From what I've read, it seems like hamantashen--the three cornered hat of a purim cookie--are often ornery. Either the dough is too stiff and dry, or too delicate to hold shape. If I did these again, I'd try folding the dough, and sealing it with a bit of egg wash. These tasted great, sweet and flaky, but I ran into trouble every step of the way.
The recipe I used, from Smitten Kitchen, asks the baker to grind the poppy seeds. In her recipe, Deb gave the seeds a whir in her coffee grinder, since she didn't have a spice grinder. I don't even have a coffee grinder. So I had a go with a mortar and pestle. After a few minutes of grinding and spilling seeds all over the counter and floor, I gave up and dumped the whole seeds in the simmering pan of syrup for the filling.

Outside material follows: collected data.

(** X17.  Along a meridian the distance is the arc of the difference in
    latitude: for two points of one longitude whose latitudes are at most
    180 degrees apart, [haversine] returns 6373 times that difference in
    radians. *)
Theorem haversine_meridian (lon lat1 lat2 : R) :
  Rabs (lat2 - lat1) <= 180 ->
  haversine lon lat1 lon lat2 = 6373 * radians (Rabs (lat2 - lat1)).
Proof.
  intros Hd. unfold haversine.
  replace (radians lon - radians lon) with 0 by ring.
  replace (0 / 2) with 0 by field. rewrite sin_0.
  replace (radians lat2 - radians lat1) with (radians (lat2 - lat1))
    by (unfold radians; ring).
  replace (sin (radians (lat2 - lat1) / 2) ^ 2 +
           cos (radians lat1) * cos (radians lat2) * 0 ^ 2)
    with (sin (radians (lat2 - lat1) / 2) ^ 2) by ring.
  rewrite central_angle by (now apply radians_le_PI).
  now rewrite radians_Rabs.
Qed.

Lemma haversine_meridian_witness :
  Rabs (90 - 0) <= 180 /\
  haversine 10 0 10 90 = 6373 * radians (Rabs (90 - 0)).
Proof.
  assert (Hd : Rabs (90 - 0) <= 180)
    by (rewrite Rabs_pos_eq; lra).
  split; [exact Hd|].
  exact (haversine_meridian 10 0 90 Hd).
Defined.

(** X18.  Along the equator the distance is the arc of the difference in
    longitude: for two points of latitude 0 whose longitudes are at most
    180 degrees apart, [haversine] returns 6373 times that difference in
    radians. *)
Theorem haversine_equator (lon1 lon2 : R) :
  Rabs (lon2 - lon1) <= 180 ->
  haversine lon1 0 lon2 0 = 6373 * radians (Rabs (lon2 - lon1)).
Proof.
  intros Hd. unfold haversine.
  replace (radians 0) with 0 by (unfold radians; ring).
  replace ((0 - 0) / 2) with 0 by field. rewrite sin_0, cos_0.
  replace (radians lon2 - radians lon1) with (radians (lon2 - lon1))
    by (unfold radians; ring).
  replace (0 ^ 2 + 1 * 1 * sin (radians (lon2 - lon1) / 2) ^ 2)
    with (sin (radians (lon2 - lon1) / 2) ^ 2) by ring.
  rewrite central_angle by (now apply radians_le_PI).
  now rewrite radians_Rabs.
Qed.

Lemma haversine_equator_witness :
  Rabs (-170 - 10) <= 180 /\
  haversine 10 0 (-170) 0 = 6373 * radians (Rabs (-170 - 10)).
Proof.
  assert (Hd : Rabs (-170 - 10) <= 180)
    by (rewrite Rabs_left; lra).
  split; [exact Hd|].
  exact (haversine_equator 10 (-170) Hd).
Defined.
(** C2 (amended).  The rules are tried in the order amd64, arm64, armv7
    and, inside amd64 and arm64, in the order linux, darwin, windows; the
    first rule that applies decides.  So amd64 with linux gives "64-bit";
    amd64 with darwin gives "Intel" when linux is absent; arm64 with
    darwin gives "Apple Silicon" when amd64 and linux are absent; armv7
    gives "ARMv7", whatever platform substring occurs, when amd64 and
    arm64 are absent; and a name with none of amd64, arm64, armv7 gives
    the sentinel "Unknown". *)
Theorem get_arch_info_rules :
  (has "amd64" = true -> has "linux" = true ->
   En.get_arch_info filename = PyStr (py "64-bit")) /\
  (has "amd64" = true -> has "linux" = false -> has "darwin" = true ->
   En.get_arch_info filename = PyStr (py "Intel")) /\
  (has "amd64" = false -> has "arm64" = true ->
   has "linux" = false -> has "darwin" = true ->
   En.get_arch_info filename = PyStr (py "Apple Silicon")) /\
  (has "amd64" = false -> has "arm64" = false -> has "armv7" = true ->
   En.get_arch_info filename = PyStr (py "ARMv7")) /\
  (has "amd64" = false -> has "arm64" = false -> has "armv7" = false ->
   En.get_arch_info filename = PyStr (py "Unknown")).
Proof.
  unfold has, En.get_arch_info, En.arch_chain.
  repeat split; intros; repeat match goal with
    | H : contains _ _ = _ |- _ => rewrite H; clear H
    end; reflexivity.
Qed.

(** C3 (amended).  A name with amd64 but none of linux, darwin, windows,
    or with arm64 (and no amd64) but neither linux nor darwin, leaves the
    chain of tests without a [return] and reaches the last statement of
    the function: the label is the sentinel "Unknown".  No name is
    labelled [None]. *)
Theorem get_arch_info_inner_miss :
  (has "amd64" = true -> has "linux" = false -> has "darwin" = false ->
   has "windows" = false ->
   En.get_arch_info filename = PyStr (py "Unknown")) /\
  (has "amd64" = false -> has "arm64" = true -> has "linux" = false ->
   has "darwin" = false ->
   En.get_arch_info filename = PyStr (py "Unknown")) /\
  En.get_arch_info filename <> PyNone.
Proof.
  unfold has, En.get_arch_info, En.arch_chain.
  repeat split; intros; repeat match goal with
    | H : contains _ _ = _ |- _ => rewrite H; clear H
    end; try reflexivity.
  repeat match goal with
    | |- context [if ?b then _ else _] => destruct b
    end; discriminate.
Qed.

End ArchInfo.

Lemma get_arch_info_rules_witness :
  En.get_arch_info (py "amo_darwin_amd64") = PyStr (py "Intel")
  /\ En.get_arch_info (py "amo_linux_armv7") = PyStr (py "ARMv7").
Proof.
  split.
  - apply (proj1 (proj2 (get_arch_info_rules (py "amo_darwin_amd64"))));
      reflexivity.
  - apply (proj1 (proj2 (proj2 (proj2
             (get_arch_info_rules (py "amo_linux_armv7"))))));
      reflexivity.
Defined.
(** * deckshield-torneos: the tournament proxy, embedded and verified

    The repository is a set of serverless JavaScript endpoints behind a
    Shopify App Proxy.  They keep "tournament" rows in a Supabase table; a
    row carries a [rounds] array (three game slots per round) and a derived
    [score].

    The development follows the sources:
    - [JS]       the fragment of JavaScript the handlers rely on: values,
                 numbers, [String], [Number], truthiness, [===], property
                 reads and writes, spread;
    - [Helpers]  [toIntOrNull] and the three normalizers (the same text in
                 both proxies that edit rounds);
    - [Score]    [computeScore] and [sanitizeRounds];
    - [Supabase] the table, the four query shapes the handlers issue, and
                 the monad the handlers run in;
    - [Auth]     [verifyShopifyProxy], the same text in every endpoint;
    - [Scored]   the proxy that scores: [persistRounds] and its actions
                 (src/unnamed/part_002);
    - [Meta]     the proxy of src/api/proxy.js;
    - [Listing]  src/api/tournaments.js;
    - [Whoami]   the first handler of src/unnamed/part_003;
    - [Early]    the two first proxies (src/unnamed/part_001);
    - [Rounds]   the proxy with [saveRounds] and the validating
                 [updateRound] (src/unnamed/part_003);
    - [Spec]     the vocabulary of the specification. *)

From Stdlib Require Import ZArith List String Ascii Bool Lia QArith Lqa.
From Stdlib Require Import DecimalString Permutation.
From Stdlib Require DecimalN.
Import ListNotations.

Local Open Scope string_scope.
Local Open Scope Z_scope.

(* ================================================================== *)
(** * The JavaScript fragment                                          *)
(* ================================================================== *)

Module JS.

(** ** Strings

    Strings are ASCII strings: [toUpperCase] maps [a-z] to [A-Z], and the
    white space [Number] trims is the ASCII white space. *)

Definition code (c : ascii) : Z := Z.of_nat (nat_of_ascii c).

Definition between (lo hi : Z) (c : ascii) : bool :=
  (lo <=? code c) && (code c <=? hi).

Definition upper_char (c : ascii) : ascii :=
  if between 97 122 c then ascii_of_nat (nat_of_ascii c - 32) else c.

Fixpoint toUpperCase (s : string) : string :=
  match s with
  | EmptyString => EmptyString
  | String c s' => String (upper_char c) (toUpperCase s')
  end.

Fixpoint join (sep : string) (l : list string) : string :=
  match l with
  | [] => ""
  | [x] => x
  | x :: rest => x ++ sep ++ join sep rest
  end.

Fixpoint repeat_char (c : ascii) (n : nat) : string :=
  match n with
  | O => ""
  | S n' => String c (repeat_char c n')
  end.

Fixpoint str_rev_onto (s acc : string) : string :=
  match s with
  | EmptyString => acc
  | String c s' => str_rev_onto s' (String c acc)
  end.
Definition is_console (e : event) : bool :=
  match e with EvConsole _ => true | _ => false end.

Definition is_logging (e : event) : bool :=
  match e with EvLogConfig _ _ | EvLogInfo _ => true | _ => false end.

Definition is_traceback (e : event) : bool :=
  match e with EvTraceback _ => true | _ => false end.

(** ** Conditions under which a run gets to a given line *)

(** The privilege check lets the run pass. *)
Definition privileged (w : World) (a : Namespace) : bool :=
  (w_euid w =? 0) || print_commands a.

(** The run enters the [with] block of the temporary directory. *)
Definition enters_temp_dir (w : World) (a : Namespace) : bool :=
  privileged w a && negb (list_ a).

Definition output_dir_usable (w : World) (a : Namespace) : bool :=
  match failing (output_dir a) (w_isdir w) with
  | Some _ => false
  | None => true
  end.

(** The run gets to the workspace lookup. *)
Definition reaches_lookup (w : World) (a : Namespace) : bool :=
  enters_temp_dir w a && output_dir_usable w a.

(** The run gets to the checks of the credential options. *)
Definition reaches_validation (w : World) (a : Namespace) : bool :=
  reaches_lookup w a && mem (workspace a) (w_workspaces w).

Definition user_conflict (a : Namespace) : bool :=
  truthy (user a) && truthy (user_file a).

Definition password_conflict (a : Namespace) : bool :=
  truthy (password a) && truthy (password_file a).

(** The run gets to the checks of the referenced files. *)
Definition reaches_file_checks (w : World) (a : Namespace) : bool :=
  reaches_validation w a && negb (user_conflict a) && negb (password_conflict a).

(** The files whose existence the script tests: every word list, and the
    user, password and combo file when the option is true. *)
Definition referenced (a : Namespace) (f : string) : Prop :=
  (exists l, wordlist_files a = Some l /\ In f l) \/
  (user_file a = Some f /\ f <> "") \/
  (password_file a = Some f /\ f <> "") \/
  (combo_file a = Some f /\ f <> "").
Lemma diverge_app_r (p q r : path) :
  diverge p q = true → diverge p (q ++ r) = true.
Proof.
  revert q. induction p as [|a p IH]; intros [|b q]; cbn; try done.
  case_bool_decide; [apply IH|done].
Qed.

(** Writing an entry of a directory: the directory lists it, and what lies
    beside the path written is as before. *)
Lemma set_node_entry (p : path) (name : string) (new : option node) :
  ∀ (n : node) (entries : list (string * node)),
  lookup_node p n = Some (Dir entries) →
  ∃ n', set_node (p ++ [name]) new n = Some n'
        ∧ lookup_node p n' = Some (Dir (set_entry name new entries))
        ∧ ∀ q, diverge q (p ++ [name]) = true →
               lookup_node q n' = lookup_node q n.
Proof.
  induction p as [|x p IH]; intros n entries Hn.
  - cbn in Hn. injection Hn as ->. eexists. split; [reflexivity|].
    split; [reflexivity|]. intros [|a q] Hq; [done|]. cbn in Hq.
    case_bool_decide as Ha; [by destruct q|]. cbn.
    by rewrite lookup_entry_set_entry_ne.
  - cbn [lookup_node] in Hn. destruct n as [c|es0]; [done|].
    destruct (lookup_entry x es0) as [child|] eqn:Hx; [|done]. cbn in Hn.
    destruct (IH child entries Hn) as (child' & Hset & Hlook & Hother).
    exists (Dir (set_entry x (Some child') es0)). split; [|split].
    + cbn [app set_node]. rewrite Hx. cbn. rewrite Hset. cbn.
      by destruct p.
    + cbn [lookup_node]. rewrite lookup_entry_set_entry_eq. exact Hlook.
    + intros [|a q] Hq; [done|]. cbn in Hq. cbn [lookup_node].
      case_bool_decide as Ha.
      * subst a. rewrite lookup_entry_set_entry_eq, Hx. cbn.
        by apply Hother.
      * by rewrite lookup_entry_set_entry_ne.
Qed.

(** [os.walk] over a directory that holds files only. *)
Lemma walk_flat (root : path) (entries : list (string * node)) :
  Forall (fun e => is_dir e.2 = false) entries →
  walk root (Dir entries) = (fun e => (false, root ++ [e.1])) <$> entries.
Proof.
  intros Hflat. cbn [walk].
  assert (filter (fun e : string * node => is_dir e.2 = true) entries = [])
    as ->.
  { induction Hflat as [|e l He _ IH]; [done|].
    rewrite filter_cons_False by congruence. exact IH. }
  assert (filter (fun e : string * node => is_dir e.2 = false) entries
          = entries) as ->.
  { induction Hflat as [|e l He _ IH]; [done|].
    rewrite filter_cons_True by done. by rewrite IH. }
  cbn [fmap list_fmap app].
  match goal with
  | |- ?l ++ ?b = ?l => assert (b = []) as ->; [|by rewrite app_nil_r]
  end.
  induction Hflat as [|[name child] l He _ IH]; [done|].
  cbn in He. rewrite He. exact IH.
Qed.

(** X18.  A source that is missing, or is a file, is no error: [_copy_tree]
    returns and nothing has changed. *)
Theorem _copy_tree_nothing_to_copy (src dst : path) (w : world) :
  (lookup_node src (fs w) = None
   ∨ ∃ content, lookup_node src (fs w) = Some (File content)) →
  _copy_tree src dst w = (w, Return tt).
Proof.
  intros Hsrc. unfold _copy_tree, bind, _recursive_iglob, gets.
  destruct Hsrc as [-> | [content ->]]; reflexivity.
Qed.
(** * Music library: data model, access rules and engagement operations

    A shallow embedding of [music/models.py], [music/forms.py] and
    [music/views.py], and of the account forms and views of [accounts/].

    - A table is the list of its rows in insertion order; a row is a record
      with the model's fields that the views read or write.  File and image
      columns are left out; lyrics, durations and the default order of
      albums are taken as given where a view reads them; the Comment and
      account tables are passed beside the store.
    - A view is a function of the requesting user, the store and the request
      parameters; it returns the response, the queued messages and the store
      after the request.  Every view is behind [login_required], so the
      requesting user is always given.
    - Time stamps are natural numbers handed to the views that write one.
    - The exceptions of the ORM and of the paginator are values of a sum
      type; an exception that leaves a view is the response [Raised].
    - Strings are byte strings; [strip] and [int] follow Python on ASCII
      input. *)

From Stdlib Require Import ZArith Arith List Bool String Ascii Lia Permutation Sorted.
From Stdlib Require Import DecimalString DecimalPos DecimalZ.
Import ListNotations.

Local Open Scope string_scope.
Local Open Scope list_scope.

(** ** Python built-ins used by the views and forms *)

Module Py.

(** [str.isspace] on the ASCII range: TAB..CR, FS..US and SPACE. *)
Definition isspace (c : ascii) : bool :=
  let n := nat_of_ascii c in
  (((9 <=? n) && (n <=? 13)) || ((28 <=? n) && (n <=? 32)))%nat.
(** * Symbolic expressions: evaluation, differentiation and printing

    A shallow embedding of [main.cpp]: expression nodes held through
    [std::shared_ptr], their three virtual operations [eval], [deriv] and
    [to_string], and the free functions that build nodes.

    Two readings of the program are given.  The first treats a pointer as
    the tree it leads to (a null pointer being the only thing a tree cannot
    express, it is kept); the second keeps the nodes in a store and lets the
    operations allocate in it, so that sharing and the absence of writes can
    be stated.  The second is proved to compute what the first does. *)

From Stdlib Require Import ZArith List String Ascii Bool Lia.
From Stdlib Require Import Floats.PrimFloat Floats.SpecFloat Floats.FloatOps.
From Stdlib Require Import DecimalString.
Import ListNotations.

Local Open Scope string_scope.

(** ** What a call does

    A call either returns, or leaves by throwing [std::runtime_error] with
    its [what()] text, or executes an operation the language gives no
    meaning to (here always: a member call through a null [shared_ptr]). *)

Inductive outcome (A : Type) : Type :=
| Returns (a : A)
| Throws (what : string)
| Undefined.

Arguments Returns {A} a.
Arguments Throws {A} what.
Arguments Undefined {A}.

Definition bind {A B : Type} (o : outcome A) (k : A -> outcome B) : outcome B :=
  match o with
  | Returns a => k a
  | Throws what => Throws what
  | Undefined => Undefined
  end.
(** * go-event-stream-chat: the broadcast registry and the stream session

    A shallow embedding of [main.go]: the [Subscriber] and [Event] structs,
    the three registry methods [Subscribe], [Unsubscribe] and [Publish], the
    streaming handler [receiveChatHandler] and the handler of the send
    endpoint, [sendChatHandler].

    Go channels are reference values, so the runtime state carries a heap of
    channels next to the [Event] value; a [Subscriber] holds the address of
    its channel, and copies of a [Subscriber] (the entry in the slice, the
    value returned by [Subscribe]) share that channel.  The channels are
    unbuffered: a send completes when a goroutine receives from the channel
    and blocks otherwise, so each channel records whether it has a
    receiver. *)

From Stdlib Require Import ZArith.
From stdpp Require Import base tactics option list strings pretty.

Open Scope Z_scope.
Open Scope string_scope.
Open Scope list_scope.
Open Scope nat_scope.

(** ** Outcomes of a Go call *)

(** A call either returns, panics (Go runtime panic), or blocks for ever. *)
Inductive outcome (A : Type) : Type :=
  | Done (a : A)
  | Panic (msg : string)
  | Block.
Arguments Done {A} a.
Arguments Panic {A} msg.
Arguments Block {A}.

(** Sequencing: a panic or a block ends the call. *)
#[global] Instance outcome_ret : MRet outcome := λ A a, Done a.
#[global] Instance outcome_bind : MBind outcome := λ A B k m,
  match m with
  | Done a => k a
  | Panic msg => Panic msg
  | Block => Block
  end.

(** ** Channels *)

(** [[]byte] payloads. *)
Definition payload : Type := list Byte.byte.

(** A [chan []byte] made by [make(chan []byte)]: an unbuffered channel.
    [sent] lists, oldest first, the values whose send on the channel has
    completed, that is, the values handed to a receiver.  [receiving] tells
    whether some goroutine receives from the channel: it waits in a receive
    on it, or comes back to one after each value, as the [select] loop of
    the subscriber's session does. *)
Record chan : Type := mkChan {
  closed : bool;
  sent : list payload;
  receiving : bool;
}.

(** The channel heap: the channel at address [c] is the [c]-th element. *)
Abbreviation heap := (list chan).

(** [make(chan []byte)]: a new open channel at a fresh address, from which
    nobody receives yet. *)
Definition make_chan (h : heap) : nat * heap :=
  (length h, h ++ [mkChan false [] false]).

(** [ch <- data].  A send on a closed channel panics.  The channel is
    unbuffered: the send completes when a receiver takes the value, which is
    recorded in [sent], and with no receiver it blocks for ever.  An address
    without a channel stands for the nil channel, on which a send blocks for
    ever as well. *)
Definition send (c : nat) (data : payload) (h : heap) : outcome heap :=
  match h !! c with
  | None => Block
  | Some ch =>
      if closed ch then Panic "send on closed channel"
      else if receiving ch then Done (<[c := mkChan false (sent ch ++ [data]) true]> h)
      else Block
  end.

(** [close(ch)].  Closing a closed or a nil channel panics. *)
Definition close (c : nat) (h : heap) : outcome heap :=
  match h !! c with
  | None => Panic "close of nil channel"
  | Some ch =>
      if closed ch then Panic "close of closed channel"
      else Done (<[c := mkChan true (sent ch) (receiving ch)]> h)
  end.

(** A goroutine starts ([present] true) or stops receiving from channel [c]. *)
Definition set_receiver (c : nat) (present : bool) (h : heap) : heap :=
  match h !! c with
  | None => h
  | Some ch => <[c := mkChan (closed ch) (sent ch) present]> h
  end.

(** What the reader of channel [c] has been handed so far. *)
Definition outbox (h : heap) (c : nat) : list payload :=
  match h !! c with
  | Some ch => sent ch
  | None => []
  end.

Definition is_closed (h : heap) (c : nat) : bool :=
  match h !! c with
  | Some ch => closed ch
  | None => false
  end.

Definition has_receiver (h : heap) (c : nat) : bool :=
  match h !! c with
  | Some ch => receiving ch
  | None => false
  end.

(** ** The data model *)

Record Subscriber : Type := mkSubscriber {
  ID : string;
  Closed : bool;
  Channel : nat;
}.

Record Event : Type := mkEvent {
  Subscribers : list Subscriber;
}.

(** The state the methods of [*Event] act on: the struct and the channels. *)
Record State : Type := mkState {
  event : Event;
  chans : heap;
}.

Definition init : State := mkState (mkEvent []) [].

(** [fmt.Sprintf("%d", n)]. *)
Definition Sprintf_d (n : Z) : string := pretty n.
(* ===== verification/Util.v ===== *)
(** * kernel/core/util.c: the kernel's C runtime

    64-bit division for 32-bit targets, the byte-block operations, the string
    operations and the number/text conversions every other component calls. *)

From stdpp Require Import base list numbers strings.
From Stdlib Require Import ZArith Lia.
From S2P Require Import Prelude.

Module Util.

(** ** util_udivmod64 and its four wrappers

    The loop [for (i = 63; i >= 0; i--)] is the recursion on [n = i + 1]. *)
Fixpoint udivmod64_loop (n : nat) (num den q r : Z) : Z * Z :=
  match n with
  | O => (q, r)
  | S n' =>
      let i := Z.of_nat n' in
      let r := Z.lor (u64 (Z.shiftl r 1)) (Z.land (Z.shiftr num i) 1) in
      if den <=? r
      then udivmod64_loop n' num den (Z.lor q (u64 (Z.shiftl 1 i))) (u64 (r - den))
      else udivmod64_loop n' num den q r
  end.

Definition util_udivmod64 (num den : Z) : Z * Z :=
  if den =? 0 then (0, 0) else udivmod64_loop 64 num den 0 0.

Definition __udivdi3 (num den : Z) : Z := fst (util_udivmod64 num den).
Definition __umoddi3 (num den : Z) : Z := snd (util_udivmod64 num den).

Definition __divdi3 (num den : Z) : Z :=
  if den =? 0 then 0 else
  let un := if num <? 0 then u64 (s64 (- num)) else u64 num in
  let neg := num <? 0 in
  let ud := if den <? 0 then u64 (s64 (- den)) else u64 den in
  let neg := if den <? 0 then negb neg else neg in
  let uq := fst (util_udivmod64 un ud) in
  if neg then s64 (- s64 uq) else s64 uq.

Definition __moddi3 (num den : Z) : Z :=
  if den =? 0 then 0 else
  let un := if num <? 0 then u64 (s64 (- num)) else u64 num in
  let neg := num <? 0 in
  let ud := if den <? 0 then u64 (s64 (- den)) else u64 den in
  let rem := snd (util_udivmod64 un ud) in
  if neg then s64 (- s64 rem) else s64 rem.

(** ** Byte blocks

    Memory is a total map from addresses to bytes; a store makes a new one. *)
Definition mem := Z -> Z.
Definition upd (m : mem) (a v : Z) : mem := fun x => if x =? a then v else m x.

Fixpoint memset_loop (n : nat) (p c : Z) (m : mem) : mem :=
  match n with
  | O => m
  | S n' => memset_loop n' (p + 1) c (upd m p (u8 c))
  end.
Definition memset (s c n : Z) (m : mem) : mem := memset_loop (Z.to_nat n) s c m.

Fixpoint memcpy_loop (n : nat) (d s : Z) (m : mem) : mem :=
  match n with
  | O => m
  | S n' => memcpy_loop n' (d + 1) (s + 1) (upd m d (m s))
  end.
Definition memcpy (d s n : Z) (m : mem) : mem := memcpy_loop (Z.to_nat n) d s m.

(** The backward loop [while (n) { n--; dst[n] = src[n]; }]. *)
Fixpoint memmove_down (n : nat) (d s : Z) (m : mem) : mem :=
  match n with
  | O => m
  | S n' => memmove_down n' d s (upd m (d + Z.of_nat n') (m (s + Z.of_nat n')))
  end.

Definition memmove (d s n : Z) (m : mem) : mem :=
  if (d =? s) || (n =? 0) then m
  else if (d <? s) || (s + n <=? d)
  then for_range 0 n (fun i m => upd m (d + i) (m (s + i))) m
  else memmove_down (Z.to_nat n) d s m.

(** ** Strings *)
Fixpoint strlen (s : list Z) : Z :=
  match s with
  | [] => 0
  | c :: s' => if c =? 0 then 0 else 1 + strlen s'
  end.

Fixpoint strcmp (a b : list Z) : Z :=
  let ca := char_at a 0 in
  let cb := char_at b 0 in
  match a, b with
  | _ :: a', _ :: b' =>
      if negb (ca =? 0) && (ca =? cb) then strcmp a' b' else s8 ca - s8 cb
  | _, _ => s8 ca - s8 cb
  end.

(** [strcpy] into an array: [None] when the copy runs past its end. *)
Fixpoint strcpy (d s : list Z) : option (list Z) :=
  match d with
  | [] => None
  | _ :: d' =>
      let c := char_at s 0 in
      if c =? 0 then Some (0 :: d')
      else match strcpy d' (tl s) with
           | Some d'' => Some (c :: d'')
           | None => None
           end
  end.

Fixpoint strcat (d s : list Z) : option (list Z) :=
  match d with
  | [] => None
  | c :: d' =>
      if c =? 0 then strcpy d s
      else match strcat d' s with
           | Some d'' => Some (c :: d'')
           | None => None
           end
  end.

Then there's the dough. This dough took so long to come together that I'm sure I overworked it before I had the sense to simply bundle it in plastic wrap and let time and refrigeration pull the ingredients together.
The filling settled into caramel colored strata in the fridge, raisins at the bottom, butter just above that, poppyseeds in a thick thick layer at the top.
I folded the dough into strong points, and chilled the cookies before baking, but several of them exploded out into puffy pastry circles with small poppyseed pyramids, fused into sugary mounds, hot from the oven.